Along with a praise and worship session, Randy Moss, a coach and father of Wendira Moss, along with Bishop Arnold Josey, a long-time patron, offered prayers on behalf of the association, athletes, coaches, officials, parents and spectators.
“The purpose was to find an alternative to our annual church service,” said BAAA president Drumeco Archer, who spoke to the audience in a setting that was created by former public relations officer Kermit Taylor.
“We wanted the federation to bring (in) our track and field (season) in prayer, as we always do, asking God for his guidance and protection over the athletes and the entire track and field family.”

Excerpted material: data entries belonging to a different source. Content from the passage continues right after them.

Lemma parse_actions_ok l bss fuel rest :
  Forall2 action_writes l bss → (length (mjoin bss) < fuel)%nat →
  parse_actions fuel (Z.of_nat (length (mjoin bss))) (mjoin bss ++ rest) = Ret (l, None).
Proof.
  intros Hl. revert fuel. induction Hl as [|a bs l bss Ha _ IH]; intros fuel Hf; [by destruct fuel|].
  change (mjoin (bs :: bss)) with (bs ++ mjoin bss) in *. destruct Ha as (_ & _ & _ & Hpos & _ & Hparse). rewrite length_app in *.
  destruct fuel as [|fuel]; [lia|]. cbn [parse_actions]. rewrite (proj2 (Z.leb_gt _ 0)) by lia. rewrite <- app_assoc, Hparse, Nat2Z.id, drop_app_length.
  replace (Z.of_nat _ - _) with (Z.of_nat (length (mjoin bss))) by lia. by rewrite IH by lia.
Qed.

Lemma actions_bytes l bss : Forall2 action_writes l bss → Forall is_byte (mjoin bss) ∧ (length (mjoin bss) mod 8 = 0)%nat.
Proof.
  induction 1 as [|a bs l bss (_ & Hb & Hm & _) _ [IHb IHm]]; [by split; [constructor|]|]. change (mjoin (bs :: bss)) with (bs ++ mjoin bss).
  rewrite Forall_app, length_app. split; [done|]. by rewrite Nat.Div0.add_mod, Hm, IHm.
Qed.

Lemma actions_roundtrip l : Forall action_ok l → ∃ bss, Forall2 action_writes l bss.
Proof.
  induction 1 as [|a l Ha _ [bss IH]]; [by exists []|]. destruct (action_roundtrip a Ha) as [bs Hbs]. exists (bs :: bss). by constructor.
Qed.

Definition actions_length (l : list action) : nat := match serialize_actions l [] 0 with Ret (_, n) => n | Raise _ => 0 end.

Lemma actions_length_ok l bss : Forall2 action_writes l bss → actions_length l = length (mjoin bss).
Proof. intros Hl. unfold actions_length. pose proof (serialize_actions_ok l bss [] Hl) as E. cbn [length] in E. by rewrite E. Qed.

Definition instruction_ok (i : instruction) : Prop :=
  match i with
  | OFPInstructionGotoTable table_id => 0 ≤ table_id < 2 ^ 8
  | OFPInstructionWriteMetadata metadata mask => 0 ≤ metadata < 2 ^ 64 ∧ 0 ≤ mask < 2 ^ 64
  | OFPInstructionMeter meter_id => 0 ≤ meter_id < 2 ^ 32
  | OFPInstructionActions type actions =>
      type ∈ [OFPIT_WRITE_ACTIONS; OFPIT_APPLY_ACTIONS; OFPIT_CLEAR_ACTIONS] ∧ Forall action_ok actions ∧ Z.of_nat (actions_length actions) < 65528
  end.

Definition instruction_writes (i : instruction) (bs : bytes) : Prop :=
  (∀ buf, serialize_instruction i buf (length buf) = Ret (buf ++ bs, length bs)) ∧
  Forall is_byte bs ∧ (length bs mod 8 = 0)%nat ∧ (0 < length bs)%nat ∧
  ∀ rest, parse_instruction (bs ++ rest) = Ret (Whole (i, Z.of_nat (length bs))).

Lemma instruction_actions_writes type actions :
  instruction_ok (OFPInstructionActions type actions) → ∃ bs, instruction_writes (OFPInstructionActions type actions) bs.
Proof.
  intros (Ht & Hok & Hl). destruct (actions_roundtrip actions Hok) as [bss Hbss]. rewrite (actions_length_ok _ _ Hbss) in Hl.
  destruct (actions_bytes _ _ Hbss) as [Hb Hm]. set (body := mjoin bss) in *. set (len := (8 + length body)%nat).
  assert (0 ≤ type < 65536) as Htype by (apply list_elem_of_In in Ht; cbn in Ht; by destruct Ht as [<-|[<-|[<-|[]]]]).
  assert (0 ≤ Z.of_nat len < 65536) as Hlen by lia. assert (len mod 8 = 0)%nat as Hmod by (subst len; rewrite Nat.add_comm; change 8%nat with (1 * 8)%nat at 1; by rewrite Nat.Div0.mod_add).
  exists (be_bytes 2 type ++ be_bytes 2 (Z.of_nat len) ++ replicate 4 0 ++ body).
  assert (length (be_bytes 2 type ++ be_bytes 2 (Z.of_nat len) ++ replicate 4 0 ++ body) = len) as El by (rewrite !length_app, !length_be_bytes, length_replicate; lia).
  unfold instruction_writes. rewrite El. split_and!; [|bytes|done|lia|].
  - intros buf. cbn [serialize_instruction]. unfold OFP_INSTRUCTION_ACTIONS_SIZE. destruct (decide (actions = [])) as [->|Hne].
    + inversion Hbss; subst bss. cbn [serialize_actions mbind outcome_bind]. replace (length buf + 8 - length buf)%nat with 8%nat by lia.
      change (round_up 8 8 - 8)%nat with 0%nat. change len with 8%nat in *. rewrite pack2 by done. cbn [mbind outcome_bind replicate].
      rewrite msg_pack_into_gap. change (replicate 8 0 ++ []) with (replicate 8 0). rewrite <- (app_nil_r (buf ++ replicate 8 0)), <- app_assoc, msg_pack_into_middle by done.
      by rewrite <- !app_assoc.
    + rewrite (serialize_actions_gap actions bss) by done. cbn [mbind outcome_bind]. fold body. replace (length buf + 8 + length body - length buf)%nat with len by lia.
      rewrite round_up_id, Nat.sub_diag, Nat.add_0_r by done. cbn [replicate]. rewrite pack2 by done. cbn [mbind outcome_bind].
      replace (length buf + 8 + length body)%nat with (length ((buf ++ replicate 8 0%Z) ++ body)) by (rewrite !length_app, length_replicate; lia).
      rewrite msg_pack_into_end, app_nil_r, <- app_assoc, msg_pack_into_middle by done. by rewrite <- !app_assoc.
  - intros rest. unfold parse_instruction. rewrite <- !app_assoc. rewrite unpack_be by done. cbn [mbind outcome_bind]. rewrite unpack_be by done. cbn [mbind outcome_bind].
    rewrite (proj2 (Z.eqb_neq type OFPIT_GOTO_TABLE)), (proj2 (Z.eqb_neq type OFPIT_WRITE_METADATA)), bool_decide_true
      by (done || (intros ->; revert Ht; by apply (bool_decide_unpack _))).
    rewrite (app_assoc (be_bytes 2 type)), (app_assoc (_ ++ _)), unpack_s_app by done. cbn [mbind outcome_bind]. unfold OFP_INSTRUCTION_ACTIONS_SIZE.
    replace (Z.of_nat len - Z.of_nat 8) with (Z.of_nat (length body)) by lia. unfold body. rewrite (parse_actions_ok actions bss); [done|done|].
    fold body. rewrite length_app. lia.
Qed.

Lemma instruction_roundtrip i : instruction_ok i → ∃ bs, instruction_writes i bs.
Proof.
  destruct i as [table_id|metadata mask|type actions|meter_id]; [| |apply instruction_actions_writes|]; intros Hi; unfold instruction_writes; cbn [serialize_instruction].
  - rewrite pack_fixed_one by done. exists (be_bytes 2 OFPIT_GOTO_TABLE ++ be_bytes 2 8 ++ be_bytes 1 table_id ++ replicate 3 0). split; [intros buf; cbn [mbind outcome_bind]; by rewrite msg_pack_into_end|]. split; [bytes|]. split; [done|]. split; [cbn; lia|].
    intros rest. unfold parse_instruction. rewrite unpack_fixed_one by done. rewrite <- !app_assoc. rewrite unpack_be by done. cbn [mbind outcome_bind].
    rewrite unpack_be by done. done.
  - destruct Hi as [Hm Hk]. cbn [pack]. rewrite !pack_field_ok by done. cbn [mbind outcome_bind]. rewrite app_nil_r.
    exists (be_bytes 2 OFPIT_WRITE_METADATA ++ be_bytes 2 24 ++ be_bytes 4 0 ++ be_bytes 8 metadata ++ be_bytes 8 mask).
    split; [intros buf; cbn [mbind outcome_bind]; by rewrite msg_pack_into_end|]. split; [bytes|]. split; [done|]. split; [cbn; lia|].
    intros rest. unfold parse_instruction. rewrite unpack_s_app by done. rewrite <- !app_assoc. rewrite unpack_be by done. cbn [mbind outcome_bind].
    rewrite unpack_be by done. cbn [mbind outcome_bind OFPIT_WRITE_METADATA OFPIT_GOTO_TABLE Z.eqb Pos.eqb].
    rewrite (app_assoc (be_bytes 2 2)), (app_assoc (_ ++ _)), drop_app_length' by done. rewrite take_app_length' by (by rewrite length_be_bytes).
    rewrite (app_assoc _ (be_bytes 8 metadata)), drop_app_length' by done. by rewrite !be_value_bytes.
  - rewrite pack_fixed_one by done. exists (be_bytes 2 OFPIT_METER ++ be_bytes 2 8 ++ be_bytes 4 meter_id ++ replicate 0 0). split; [intros buf; cbn [mbind outcome_bind]; by rewrite msg_pack_into_end|]. split; [bytes|]. split; [done|]. split; [cbn; lia|].
    intros rest. unfold parse_instruction. rewrite unpack_fixed_one by done. rewrite <- !app_assoc. rewrite unpack_be by done. cbn [mbind outcome_bind].
    rewrite unpack_be by done. done.
Qed.
End roundtrip.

Notwithstanding the fact that it wasn’t in a church atmosphere, the ambience was one that got everybody in the mood to reflect and give thanks to God. “As a priority for me and the federation, I want to develop wholesome athletes, wholesome individuals, who represent the islands of the Bahamas,” he stressed. “I think we achieved that in this exercise.”

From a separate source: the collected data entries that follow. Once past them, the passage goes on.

Open Scope Z_scope.
Set Default Proof Using "Type*".

Definition OFP_VERSION : Z := 4.
Definition OFPT_PACKET_IN : Z := 10.
Definition OFPT_PACKET_OUT : Z := 13.
Definition OFPT_FLOW_MOD : Z := 14.
Definition OFP_NO_BUFFER : Z := 0xffffffff.

(** [_serialize_pre] and [_serialize_header]: the header is written when the rest is in place. *)
Definition msg_pre : bytes := replicate 8 0.

Definition serialize_header (msg_type xid : Z) (buf : bytes) : outcome pyexn bytes :=
  hdr ← pack [(1%nat, OFP_VERSION); (1%nat, msg_type); (2%nat, Z.of_nat (length buf)); (4%nat, xid)];
  Ret (msg_pack_into buf 0 hdr).

(** ** Flow entries *)

Section flow_mod.
Context `{AddrConv} `{NxActions}.

Record flow_mod := OFPFlowMod {
  cookie : Z;
  cookie_mask : Z;
  table_id : Z;
  command : Z;
  idle_timeout : Z;
  hard_timeout : Z;
  priority : Z;
  buffer_id : Z;
  out_port : Z;
  out_group : Z;
  flags : Z;
  fm_match : ofp_match;
  instructions : list instruction
}.

(** The fields of [OFP_FLOW_MOD_PACK_STR0], which ends with two padding bytes. *)
Definition flow_mod_fields (fm : flow_mod) : list (nat * Z) :=
  [(8%nat, cookie fm); (8%nat, cookie_mask fm); (1%nat, table_id fm); (1%nat, command fm); (2%nat, idle_timeout fm); (2%nat, hard_timeout fm);
   (2%nat, priority fm); (4%nat, buffer_id fm); (4%nat, out_port fm); (4%nat, out_group fm); (2%nat, flags fm)].

Fixpoint serialize_instructions (l : list instruction) (buf : bytes) (offset : nat) : outcome pyexn bytes :=
  match l with
  | [] => Ret buf
  | i :: l =>
      '((buf, len) : bytes * nat) ← serialize_instruction i buf offset;
      serialize_instructions l buf (offset + len)
  end.

(** [OFPFlowMod._serialize_body] between the other two steps of [MsgBase.serialize]. *)
Definition serialize_flow_mod (xid : Z) (fm : flow_mod) : outcome pyexn bytes :=
  b ← pack (flow_mod_fields fm);
  let buf := msg_pack_into msg_pre 8 (b ++ replicate 2 0) in
  let offset := (56 - 8)%nat in
  '((_, buf, match_len) : ofp_match * bytes * nat) ← serialize_match (fm_match fm) buf offset;
  buf ← serialize_instructions (instructions fm) buf (offset + match_len);
  serialize_header OFPT_FLOW_MOD xid buf.

(** The loop over the instructions, on the bytes from [offset] on; it goes on by their [len].
    [rest] counts the bytes up to the length of the message. *)
Fixpoint parse_instructions (fuel : nat) (rest : Z) (buf : bytes) : outcome pyexn (list instruction * option bytes) :=
  if rest <=? 0 then Ret ([], None)
  else
    match fuel with
    | O => Raise OutOfFuel
    | S fuel =>
        match parse_instruction buf with
        | Raise StructError => Ret ([], Some buf)
        | Raise e => Raise e
        | Ret (Truncated (i, _) residue) => Ret ([i], Some residue)
        | Ret (Whole (i, len)) =>
            '(l, residue) ← parse_instructions fuel (rest - len) (drop (Z.to_nat len) buf);
            Ret (i :: l, residue)
        end
    end.

(** [OFPFlowMod.parser] *)
Definition parse_flow_mod (buf : bytes) (msg_len : Z) : outcome pyexn (trunc flow_mod) :=
  '(fields, _) ← unpack_s 40 (drop 8 buf);
  zs ← unpack [8; 8; 1; 1; 2; 2; 2; 4; 4; 4; 2]%nat fields;
  match zs with
  | [cookie; cookie_mask; table_id; command; idle; hard; priority; buffer_id; out_port; out_group; flags] =>
      let make := OFPFlowMod cookie cookie_mask table_id command idle hard priority buffer_id out_port out_group flags in
      m ← parse_match (drop 48 buf);
      match m with
      | Truncated m residue => Ret (Truncated (make m []) residue)
      | Whole m =>
          let offset := (48 + round_up (Z.to_nat (default 0%Z (m_length m))) 8)%nat in
          '((l, residue) : list instruction * option bytes) ←
            parse_instructions (S (length buf)) (msg_len - Z.of_nat offset) (drop offset buf);
          Ret (match residue with None => Whole (make m l) | Some residue => Truncated (make m l) residue end)
      end
  | _ => Raise ValueError
  end.
End flow_mod.

(** ** Packets *)

Section packets.
Context `{AddrConv} `{NxActions}.

Record packet_out := OFPPacketOut { po_buffer_id : Z; po_in_port : Z; po_actions : list action; po_data : option bytes }.

(** [OFPPacketOut._serialize_body]: the actions are written behind the place of the header, the
    data at the end of what the buffer holds then, the header last. *)
Definition serialize_packet_out (xid : Z) (po : packet_out) : outcome pyexn bytes :=
  '((buf, offset) : bytes * nat) ← serialize_actions (po_actions po) msg_pre 24;
  let actions_len := (offset - 24)%nat in
  buf ← match po_data po with
        | Some data => check (po_buffer_id po =? OFP_NO_BUFFER);; Ret (buf ++ data)
        | None => Ret buf
        end;
  b ← pack [(4%nat, po_buffer_id po); (4%nat, po_in_port po); (2%nat, Z.of_nat actions_len)];
  serialize_header OFPT_PACKET_OUT xid (msg_pack_into buf 8 (b ++ replicate 6 0)).

Record packet_in := OFPPacketIn {
  pi_buffer_id : Z;
  total_len : Z;
  reason : Z;
  pi_table_id : Z;
  pi_cookie : Z;
  pi_match : ofp_match;
  pi_data : bytes
}.

(** [OFPPacketIn.parser]; the exception of a match that is cut off is not caught. *)
Definition parse_packet_in (buf : bytes) : outcome pyexn (trunc ofp_match + packet_in) :=
  '(fields, _) ← unpack_s 16 (drop 8 buf);
  zs ← unpack [4; 2; 1; 1; 8]%nat fields;
  match zs with
  | [buffer_id; total_len; reason; table_id; cookie] =>
      m ← parse_match (drop 24 buf);
      match m with
      | Truncated _ _ => Ret (inl m)
      | Whole m =>
          let match_len := round_up (Z.to_nat (default 0%Z (m_length m))) 8 in
          let data := drop (24 + match_len + 2) buf in
          let data := if total_len <? Z.of_nat (length data) then take (Z.to_nat total_len) data else data in
          Ret (inr (OFPPacketIn buffer_id total_len reason table_id cookie m data))
      end
  | _ => Raise ValueError
  end.
End packets.

(** ** Round trips *)

Section flow_mod_roundtrip.
Context `{AddrConv, !AddrConvLaws} `{NxActions, !NxActionLaws}.

Lemma serialize_instructions_ok l bss buf :
  Forall2 instruction_writes l bss → serialize_instructions l buf (length buf) = Ret (buf ++ mjoin bss).
Proof.
  intros Hl. revert buf. induction Hl as [|i bs l bss (Hser & _) _ IH]; intros buf; cbn [serialize_instructions]; [by rewrite app_nil_r|].
  rewrite Hser. cbn [mbind outcome_bind]. rewrite <- length_app, IH. change (mjoin (bs :: bss)) with (bs ++ mjoin bss). by rewrite <- app_assoc.
Qed.

Lemma parse_instructions_ok l bss fuel :
  Forall2 instruction_writes l bss → (length (mjoin bss) < fuel)%nat →
  parse_instructions fuel (Z.of_nat (length (mjoin bss))) (mjoin bss) = Ret (l, None).
Proof.
  intros Hl. revert fuel. induction Hl as [|i bs l bss Hi _ IH]; intros fuel Hf; [by destruct fuel|].
  change (mjoin (bs :: bss)) with (bs ++ mjoin bss) in *. destruct Hi as (_ & _ & _ & Hpos & Hparse). rewrite length_app in *.
  destruct fuel as [|fuel]; [lia|]. cbn [parse_instructions]. rewrite (proj2 (Z.leb_gt _ 0)) by lia. rewrite Hparse, Nat2Z.id, drop_app_length.
  replace (Z.of_nat _ - _) with (Z.of_nat (length (mjoin bss))) by lia. by rewrite IH by lia.
Qed.

Lemma instructions_bytes l bss : Forall2 instruction_writes l bss → Forall is_byte (mjoin bss) ∧ (length (mjoin bss) mod 8 = 0)%nat.
Proof.
  induction 1 as [|a bs l bss (_ & Hb & Hm & _) _ [IHb IHm]]; [by split; [constructor|]|]. change (mjoin (bs :: bss)) with (bs ++ mjoin bss).
  rewrite Forall_app, length_app. split; [done|]. by rewrite Nat.Div0.add_mod, Hm, IHm.
Qed.

Lemma instructions_roundtrip l : Forall instruction_ok l → ∃ bss, Forall2 instruction_writes l bss.
Proof.
  induction 1 as [|a l Ha _ [bss IH]]; [by exists []|]. destruct (instruction_roundtrip a Ha) as [bs Hbs]. exists (bs :: bss). by constructor.
Qed.

Definition instructions_length (l : list instruction) : nat :=
  match serialize_instructions l [] 0 with Ret bs => length bs | Raise _ => 0 end.

Lemma instructions_length_ok l bss : Forall2 instruction_writes l bss → instructions_length l = length (mjoin bss).
Proof. intros Hl. unfold instructions_length. pose proof (serialize_instructions_ok l bss [] Hl) as E. cbn [length] in E. by rewrite E. Qed.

With all that is going on with COVID-19 and the restrictions placed on sporting activities, not only in the country, but around the world, Archer said they want to remember that God is still in control.
“I think we put a lot of emphasis on everything but God. So I just want the track and field community to come out here and remember that with God all things are possible,” he stated.

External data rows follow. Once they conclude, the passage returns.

(* ===== verification/Processor.v ===== *)
(** * The destination queue of the BGP processor

    Models [BgpProcessor] of [ryu/services/protocols/bgp/processor.py]: [enqueue],
    [_process_dest], [_process_rtdest] and one round of the loop of [_run], over any
    queue that satisfies the interface [LinkedQueue].  The state is the store of the
    two queues and the state [W] of the rest of the speaker.  Processing a
    destination ([Destination.process], modelled in BgpTable) is here an output; what
    it makes the speaker enqueue is the parameter [requeue], since it depends on the
    subscribers of the signal bus.

    [Abs] is the specification: two lists of pending destinations without
    repetition. *)

From stdpp Require Import base list gmap sets.
From Stdlib Require Import ZArith Lia.
From S2P Require Import Prelude Circlist.

(** ** The processor *)

Inductive proc_out :=
| ProcessDest (d : Z)
| UpdateRtFilters
| Pause
| WaitEvent.

Record proc (H W : Type) := Proc {
  p_heap : H;
  p_world : W
}.
Arguments Proc {H W} _ _.
Arguments p_heap {H W} _.
Arguments p_world {H W} _.

#[export] Instance eta_proc H W : Eta (proc H W) :=
  EtaBox (λ s, Proc (p_heap s) (p_world s)).

Definition MAX_DEST_PROCESSED_PER_CYCLE : nat := 100.

Section processor.
Context {H W : Type} `{LinkedQueue H}.

(** The heads of the two queues, the family of a destination and the destinations
    that processing one enqueues. *)
Context (dest_queue rtdest_queue : Z) (is_rtc : Z → bool)
        (requeue : W → Z → list Z * W).

Abbreviation PM := (M (proc H W) pyexn proc_out).

(** Runs an operation of the queues. *)
Definition on_heap {A} (m : M H pyexn Empty_set A) : PM A := λ s,
  let '(_, h, r) := m (p_heap s) in ([], s <| p_heap := h |>, r).
(** The router entered or stays in the backup state with its timer started. *)
Lemma vinv_backup extra extra' r i :
  vinv extra r → r_state r = Some Backup →
  vinv extra' (r <| r_master_down_timer := Waiting i |>).
Proof.
  intros [Hc Hp Hs Hi Hm Hb Hq] Hst. destruct r; cbn in *. split; cbn; try done.
  - congruence.
  - intros _. left. by eexists.
Qed.

Lemma enter_backup_good extra extra' r mai ad :
  vinv extra r → r_state r = Some Master → is_Some mai →
  wp (state_change Backup;; start_master_down)
    (r <| r_adver_timer := ad |> <| r_master_adver_interval := mai |>)
    (λ _ r' x, x = Ret tt ∧ vinv extra' r').
Proof.
  intros [Hc Hp Hs Hi Hm Hb Hq] Hst Hmai. repeat vstep; [by destruct r|].
  split; [done|]. destruct r; cbn in *. split; cbn; try done.
  intros _. left. by eexists.
Qed.

(** In a state whose timer is not the one of the event, the event changes
    nothing. *)
Lemma vinv_quiet ev r :
  vinv [ev] r →
  (r_state r = Some Master → ev ≠ EvAdver) → (r_state r = Some Backup → ev ≠ EvMasterDown) →
  vinv [] r.
Proof.
  intros [Hc Hp Hs Hi Hm Hb Hq] H1 H2. split; try done.
  - intros E. apply (armed_extra ev); [by apply Hm|by apply H1].
  - intros E. apply (armed_extra ev); [by apply Hb|by apply H2].
Qed.

Lemma wp_in_state ev r (m2 m3 b2 b3 : VM ()) (Q : list vrrp_out → vrouter → outcome pyexn () → Prop) :
  vinv [ev] r →
  (r_state r = Some Initialize → Q [] r (Ret tt)) →
  (r_state r = Some Master → r_version r = V2 → wp m2 r Q) →
  (r_state r = Some Master → r_version r = V3 → wp m3 r Q) →
  (r_state r = Some Backup → r_version r = V2 → wp b2 r Q) →
  (r_state r = Some Backup → r_version r = V3 → wp b3 r Q) →
  wp (in_state m2 m3 b2 b3) r Q.
Proof.
  intros [_ _ [st Hs] _ _ _ _] H0 H2 H3 H4 H5. unfold in_state.
  apply wp_bind, wp_get. cbn beta iota. rewrite Hs.
  destruct st; [by apply H0|..]; destruct (r_version r); auto.
Qed.

Abbreviation done_good := (λ (_ : list vrrp_out) (r' : vrouter) (x : outcome pyexn ()),
  x = Ret tt ∧ vinv [] r').

(** A payload whose source address the router can compare with its own. *)
Definition comparable (payload : option (string * vrrp_pkt)) (r : vrouter) : Prop :=
  match payload with
  | Some (src, _) => ∃ b, ip_address_lt (r_primary_ip r) src = Ret b
  | None => False
  end.

Lemma outranked_raises p e src (r : vrouter) :
  outranked (r_config r) p (r_primary_ip r) src = Raise e → ¬ comparable (Some (src, p)) r.
Proof.
  unfold outranked. cbn. intros H [b Hb]. rewrite Hb in H.
  by destruct (c_priority (r_config r) <? v_priority p),
    (c_priority (r_config r) =? v_priority p).
Qed.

“I don’t take that lightly. I think in track and field, it’s mind, body and soul. It’s that true essence of the sport. So I want to remind the athletes that as we continue to excel not only on the field of play, but in their classrooms as well, when they put God first, they can do all things.”
Despite the restrictions of having to practice social distance, the BAAA has seen two meets come off successfully, starting with the Odd Distance Track Classic in December and the T-Bird Flyers Track Classic this past Saturday.
Moving forward, it is anticipated that the BAAA will seek to stage at least one meet by their affiliated clubs per month up until May, including the possibility of the Government Secondary Schools Sports Association’s Championships that is still pending.
“I don’t anticipate that there will be any disruption in the competition, although the dates may shuffle a bit,” he said.
“CARIFTA is expected to be much later, presumably in the summer period, so we will have to spread our competition out.
“But I know there is an ongoing discussion we are having with the Ministry of Education and the Ministry of Health with hosting the high school nationals, so we’re hoping that will come off as well,” he added.
As for the two meets staged so far, Archer said he was very pleased with the performances turned in, although there were not that many qualifiers.
But he noted that because the season will be extended, they have athletes to prime at the right time to compete in any international meets being staged. “Although a lot of the performances that I saw were not CARIFTA qualifiers, I see that there is a lot of opportunity for growth,” he said. “So we are grateful to be able to give God thanks the past year and we look forward to this year with great expectations even though we are still dealing with the pandemic.”
While some of the throwers, who have already qualified for CARIFTA, improved on their performances, there were two performances from the T-Bird Flyers Classic that went unnoticed as the curtains came down on the one-day meet.
In the open men’s 5,000 metres, the last event that took place on Saturday, Nathan Duncan of the T-Bird Flyers and Christopher Saintus from the 4D Stallions came through the finish line in 16 minutes and 00.26 seconds to surpass the under-20 boys’ qualifying standard of 16:05.60.
The 2020 CARIFTA Games, which was postponed from last year because of the pandemic, is scheduled for Bermuda, but the North American, Central American and Caribbean (NACAC), the regional body headed by Mike Sands, is looking at pushing the event to summer, rather than the regular Easter holiday weekend.
The BAAA is also watching the development of the postponed 2020 Olympic Games. It was also postponed last year because of the pandemic and has been rescheduled for July 23 to August 8, 2021 in Tokyo, Japan.